Blog dedicated primarily to randomly selected news items; comments reflecting personal perceptions

Sunday, March 22, 2015

Pleading Exculpatory Insanity

"[Such] cases can conjure thoughts of violent offenders faking a mental illness to avoid prison time, shortened hospital stays with early release into the community accompanied by fears the individual will reoffend."
"This emphasizes the importance of supporting family members ... as both potential helpers and potential victims."
Study, Canadian Journal of Psychiatry

"This suggests that violence risk-assessment training and interventions to reduce further mental-health deterioration and criminal offending are a priority in civil psychiatric services."
Anne Crocker, McGill University, study co-author

"A truly safe society does not change that established principle [accused not be convicted for crimes arising from mental disorder] by incarcerating people with mental disorders -- or by further stigmatizing them -- but rather ensures that procedures are in place to protect both the individual and the public."
"What is particularly frustrating to at least some of us from a more scientific and less political background is when major policy changes occur in the absence of -- and sometimes directly contrary to -- what quality research has shown to be the current truth."
Patrick Baillie, psychologist, Alberta

A new study purports to show that a mere fraction of less than 0.2 percent of criminal cases annually will take advantage of pleading mental disorder to win a verdict of not criminally responsible for crimes committed. The finding was once spoken of as "not guilty by reason of insanity". And it is an option that is often used by lawyers who make their defence based on the assumption that no one in their right mind would commit offences such as their clients engaged in.

There is the recent case of a young mother of five children who really did suffer from mental illness and that was used in her defence against a charge of murder when she rammed her accused rapist into a brick wall with her vehicle, and testified that she had no memory of having done any such thing, that her mind blanked out at that critical time. The jury set aside the mental incapacity plea but did so for humane reasons, to leave her with a relatively short prison sentence rather than a lifetime of incarceration in a mental-health holding facility.

And then there is the infamous case of Luka Magnotta who tortured and murdered a young Chinese exchange student in Montreal, and who dismembered the body sending body parts anonymously to various politicians including the Prime Minister, and who then fled to Germany. He had videoed his grisly performance for Internet entertainment, and at his trial his lawyer presented him as a man suffering from mental illness. Magnotta had emulated symptoms he recalled of his own father's mental illness. The jury rejected his plea to find him guilty as charged.

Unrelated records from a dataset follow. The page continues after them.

(** One round of [assertDirectoryWithinCapacity]'s loop, over the indices seen. *)
Definition check_bucket (seen : list Z) (b : TraceRegistryDirectoryBucket) : result (list Z) :=
  let i := number_of_bigint (bucket_index b) in
  if (i <? 0) || (bucketCount <=? i) || bool_decide (i ∈ seen) then
    throw ("Trace-registry directory contains an invalid or duplicate bucket index " +:+ pretty i) else
  if maxArchivedShardsPerBucket <? count (archived_shard_names b) then
    throw ("Trace-registry bucket " +:+ pretty i +:+ " has " +:+ pretty (count (archived_shard_names b)) +:+
           " archived shards; the protocol limit is " +:+ pretty maxArchivedShardsPerBucket) else
  let normalizedNames := toLowerCase <$> shard_names b in
  if negb (length (set_of_list normalizedNames) =? length normalizedNames)%nat then
    throw ("Trace-registry bucket " +:+ pretty i +:+ " contains duplicate shard token names") else
  if forallb valid_token_name (shard_names b) then Ok (set_add seen i)
  else throw ("Trace-registry bucket " +:+ pretty i +:+ " contains an invalid shard token name").

Definition assertDirectoryWithinCapacity (directory : TraceRegistryDirectoryDatum) : result unit :=
  directoryBytes ← measureDirectoryDatumBytes directory;
  if bucketCount <? count directory then
    throw ("Trace-registry directory has " +:+ pretty (count directory) +:+ " buckets; the protocol limit is " +:+ pretty bucketCount) else
  if maxDirectoryDatumBytes <? directoryBytes then
    throw ("Trace-registry directory datum is " +:+ pretty directoryBytes +:+ " bytes; the protocol limit is " +:+ pretty maxDirectoryDatumBytes) else
  _ ← foldR check_bucket [] directory; Ok tt.

(** [a && b]: the size is measured only when the count fits. *)
Definition shardFitsCapacity (s : TraceRegistryShardDatum) : result bool :=
  if count (entries s) <=? maxEntriesPerShard then bytes ← measureShardDatumBytes s; Ok (bytes <=? maxShardDatumBytes) else Ok false.

Definition assertShardWithinCapacity (s : TraceRegistryShardDatum) : result unit :=
  let i := number_of_bigint (shard_bucket_index s) in
  if (i <? 0) || (bucketCount <=? i) then throw ("Trace-registry shard has invalid bucket index " +:+ pretty i) else
  datumBytes ← measureShardDatumBytes s;
  if (maxEntriesPerShard <? count (entries s)) || (maxShardDatumBytes <? datumBytes) then
    throw ("Trace-registry shard " +:+ pretty i +:+ " exceeds protocol capacity (entries=" +:+ pretty (count (entries s)) +:+ "/" +:+
           pretty maxEntriesPerShard +:+ ", datumBytes=" +:+ pretty datumBytes +:+ "/" +:+ pretty maxShardDatumBytes +:+ ")")
  else Ok tt.

(** ** Insertion *)

(** The out-ref as Plutus data, in Lucid's default encoding. *)
Definition encodeIdentifierMintRedeemer (u : UTxO) : result string :=
  Data_to false (PConstr 0 [PBytes (txHash u); PInt (outputIndex u)]).
Definition generateIdentifierTokenName (u : UTxO) : result string := hashSha3_256 <$> encodeIdentifierMintRedeemer u.

(** [walletUtxos.find(...)]: the first whose identifier is not taken; an encoding that throws ends the search. *)
Fixpoint first_fresh (reserved : list string) (l : list UTxO) : result (option UTxO) :=
  match l with
  | [] => Ok None
  | u :: l' => name ← generateIdentifierTokenName u; if decide (toLowerCase name ∈ reserved) then first_fresh reserved l' else Ok (Some u)
  end.
Definition selectUniqueIdentifierNonce (bucket : TraceRegistryDirectoryBucket) : result UTxO :=
  utxos ← walletUtxos;
  match utxos with
  | [] => throw "Trace-registry rollover requires a selected wallet with at least one spendable UTxO"
  | _ =>
      candidate ← first_fresh (toLowerCase <$> shard_names bucket) utxos;
      match candidate with
      | Some u => Ok u
      | None => throw "Unable to derive a fresh trace-registry shard identifier from the selected wallet UTxOs"
      end
  end.
Lemma du_address : out_address (located du) = A.
Proof. by apply matches_spec in Hdm as [H _]. Qed.

(** Only the active shard of the advanced bucket is spent. *)
Lemma advance_spends b n u s : b ∈ d -> u ∈ live G -> output_matches A (token n) (located u) = true -> shard_of (located u) = Some s ->
  s_bucket_index s = bucket_index b -> (u ∈ rest /\ holds G' n s) \/ (n = prev /\ find_shard_output (stx_outputs tx) A (token n) = Some s).
Proof.
  intros Hb Hu Hm Hd Hidx. destruct (spent_or_kept n u s Hu Hm Hd) as [[Hui [r Hsp]]|]; [right|by left].
  apply matches_spec in Hm as [Haddr Htok].
  destruct (spend_shard_inv _ _ _ _ _ _ _ _ Hsp Hd) as [(h' & f' & name & d' & b' & s' & Hi)|(h' & f' & new' & name & d' & d2' & b' & Hi)].
  { exfalso. destruct (insert_keeps_directory _ _ _ _ _ _ _ _ Haddr Hi) as [Hr _]. eapply (not_both directory_name du du); eauto using du_token. }
  destruct (rollover_spends_directory _ _ _ _ _ _ _ _ _ Haddr Hi) as [_ ->]. destruct Hi as [I1 I2 I3 I4 I5 I6 I7]. rewrite Haddr in *.
  pose proof (aa_updated _ _ _ _ _ _ _ _ _ _ _ _ _ Hadv) as Hup. rewrite du_address, I3 in Hup. injection Hup as ->.
  rewrite Hidx, (find_bucket_in d b) in I4 by auto using capacity_unique. injection I4 as <-.
  rewrite <- (single_token _ _ _ _ I1 Htok) in *. destruct bb_facts as (Hbb & Hbi & Hba).
  destruct (decide (bucket_index b = i)) as [E|E].
  - assert (b = bb) as ->; [|by subst].
    pose proof (find_bucket_in d b (capacity_unique _ Hcap) Hb) as F1. pose proof (find_bucket_in d bb (capacity_unique _ Hcap) Hbb) as F2. congruence.
  - exfalso. rewrite Hidx in I7. pose proof (rollover_other _ _ _ _ _ bb I7 Hbb ltac:(congruence)) as F.
    destruct (rollover_bucket _ _ _ _ _ _ (aa_matches _ _ _ _ _ _ _ _ _ _ _ _ _ Hadv) Hbb Hbi) as (_ & ub & Fu & _ & Far).
    rewrite Hbi, Fu in F. injection F as ->. apply (f_equal length) in Far. rewrite length_app in Far. cbn in Far. lia.
Qed.
Lemma agree_commitments p c input output : agree_tree (handle_packet_commitments p c input output) (update_commitments p c input output).
Proof.
  unfold handle_packet_commitments, update_commitments. destruct (entries_not_in output input) as [|[n b] ins], (entries_not_in input output) as [|[n' b'] rem];
    repeat case_decide; first [by apply agree_ret | apply agree_raise | by apply agree_packet_value | by apply agree_update].
Qed.

Lemma agree_inserted what path input output : (forall n, path n <> "") ->
  agree_tree (handle_packet_inserts what path input output) (update_inserted what path input output).
Proof.
  intros Hp. unfold handle_packet_inserts, update_inserted. destruct (entries_not_in output input) as [|[n b] ins], (entries_not_in input output) as [|[n' b'] rem];
    repeat case_decide; first [by apply agree_ret | apply agree_raise | by apply agree_packet_value].
Qed.

Lemma agree_packet p c input output : agree_tree (handle_packet_body p c input output) (update_packet_state p c input output).
Proof.
  unfold handle_packet_body, update_packet_state.
  do 4 (eapply agree_bind; [by apply agree_changed|]; intros ? ? <-).
  eapply agree_bind; [apply agree_commitments|]. intros ? ? <-.
  do 2 (eapply agree_bind; [by apply agree_inserted|]; intros ? ? <-). by apply agree_ret.
Qed.

(** ** The module state *)

Record same_state (s s' : gstate) : Prop := { ss_tree : same_tree (currentTree s) (currentTree s'); ss_ready : servicesReady s = servicesReady s' }.

Lemma agree_current {A B} (R : A -> B -> Prop) m m' : agree same_tree R m m' -> agree same_state R (on_current m) (on_current m').
Proof.
  intros H s s' [Ht Hr]. specialize (H _ _ Ht). unfold agree_on, on_current in *. destruct (m (currentTree s)) as [[a|e] g], (m' (currentTree s')) as [[b|e'] t]; try done.
  - by destruct H.
Qed.

Lemma agree_cloned rootHash : agree same_state same_tree (StateRoot.getClonedTreeFromRoot rootHash) (getClonedTreeFromRoot rootHash).
Proof.
  unfold StateRoot.getClonedTreeFromRoot, getClonedTreeFromRoot. case_decide; [apply agree_ret, same_tree_new|].
  eapply agree_bind; [apply agree_current, agree_getRoot|]. intros r ? <-. case_decide; [|apply agree_raise].
  intros s s' Hs. unfold agree_on, gets. split; [|done]. apply same_tree_clone, Hs.
Qed.

Lemma agree_local {A B} (R : A -> B -> Prop) m m' g t : agree same_tree R m m' -> same_tree g t ->
  agree same_state (fun x y => R x.1 y.1 /\ same_tree x.2 y.2) (on_local g m) (on_local t m').
Proof.
  intros H Ht s s' Hs. specialize (H g t Ht). unfold agree_on, on_local in *. by destruct (m g) as [[a|e] g'], (m' t) as [[b|e'] t'].
Qed.

(** The same root, the same siblings for every key, and trees with the same contents to commit. *)
Definition same_result {W} (r r' : StateRootResult W) : Prop :=
  newRoot r = newRoot r' /\ witness r = witness r' /\ same_tree (commitTree r) (commitTree r').

Lemma agree_roots oldRoot portId channelId input output :
  agree same_state same_result (StateRoot.computeRootWithHandlePacketUpdate oldRoot portId channelId input output)
    (computeRootWithHandlePacketUpdate oldRoot portId channelId input output).
Proof.
  unfold StateRoot.computeRootWithHandlePacketUpdate, speculate, computeRootWithHandlePacketUpdate.
  eapply agree_bind; [apply agree_cloned|]. intros g t Ht. eapply agree_bind.
  - apply (agree_local eq); [|exact Ht]. eapply agree_bind; [apply agree_packet|]. intros w ? <-.
    eapply agree_bind; [apply agree_getRoot|]. intros r ? <-. by apply agree_ret.
  - intros [[w r] t1] [[w' r'] t2] [[= <- <-] Hs]. by apply agree_ret.
Qed.

(** C5 (equivalence): the root of a packet in the browser.  From canonical trees with the same
    contents and for every pair of channel datums, the runtime's root computation and the
    Gateway's agree: both refuse, or both return the same root and the same siblings for
    every key, with trees of the same contents to commit; and the canonical trees keep
    the same contents.  So a send built in the browser carries the witnesses the Gateway
    would have put there. *)
Theorem runtime_roots_agree oldRoot portId channelId input output s s' : same_state s s' ->
  match StateRoot.computeRootWithHandlePacketUpdate oldRoot portId channelId input output s,
        computeRootWithHandlePacketUpdate oldRoot portId channelId input output s' with
  | (Ok r, g), (Ok r', t) => same_result r r' /\ same_state g t
  | (Err _, g), (Err _, t) => same_state g t
  | _, _ => False
  end.
Proof.
  apply agree_roots.
Qed.

(** ** Rebuilding *)

Context `{CV : ChainView}.

Lemma foldR_ext {A B} (f f' : A -> B -> result A) l a : (forall a x, x ∈ l -> f a x = f' a x) -> foldR f a l = foldR f' a l.
Proof.
  revert a. induction l as [|x l IH]; intros a H; cbn; [done|]. rewrite (H a x) by left. destruct (f' a x); cbn; [|done].
  apply IH. intros; apply H; by right.
Qed.

Lemma set_value_same path value t : set_value path value t = set_encoded path value t.
Proof. unfold set_value, set_encoded. destruct value; cbn; [|done]. by rewrite set_same. Qed.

And then there's the more recent case of a man who sexually abused his seven-year-old daughter, whom the Crown accused of being drunk, and the defence insisted their client was in a state of automatism while sleepwalking. He was diagnosed with "sexsomnia" (sleep sex), accused of crawling in bed with his child when his wife spurned him after he had indulged in too much liquor. A sleep expert testified at the trial it was his belief the man was suffering from parasomnia triggered by alcohol. The judge found him not guilty.

Many of the cases where the accused attempt to take shelter under mental disorder relate to minor assaults, property offences or other crimes not considered to be seriously violent. Instances involving severe violence appear rare overall, and recidivism is held to be lower than that of the general prison population with those committing severe violent offices less likely to reoffend than those who committed less serious offences.

According to the study, 17 percent of cases reoffended within three years of followup; equating to half the rate for the general prison population. Rates of reoffence are much higher for mentally ill inmates in the general prison population; about 70 percent. Three in four such patients had a history of at least once being hospitalized for a mental-health condition; usually a psychotic disorder compromised by substance abuse.
  • About 3 in 4 were on government assistance at the time of the offence;
  • One in ten was homeless;
  • About half the not-criminally-responsible group had no prior major criminal convictions;
  • Most victims were family members, not strangers.
The point is, it's hard for ordinary minds to wrap around the notion that anyone could commit heinous and gruesome crimes and not be insane. Yet when Clifford Olson was arrested for the serial murder of no fewer than eleven young people ranging in age from nine to 18 in the early 1980s, the reality was that he was a cold-blooded psychopath, a dangerously violent predatory pedophile. Who died after thirty years in prison, parole repeatedly denied.
Russell Williams' day: Dump body, help plan security for world leaders
And certainly there was a severe underlying mental imbalance when former Canadian Forces Colonel Russell Williams, a man on an upward trajectory in the Forces -- who had flown high-profile government leaders and royalty in the course of his trusted duties before becoming commander of Canadian Forces Base Trenton -- became known as a murderer. No fewer than 88 charges faced him in court; two murders, numerous horrific sex assaults and allied predatory sexual offences and break-ins. Life in prison.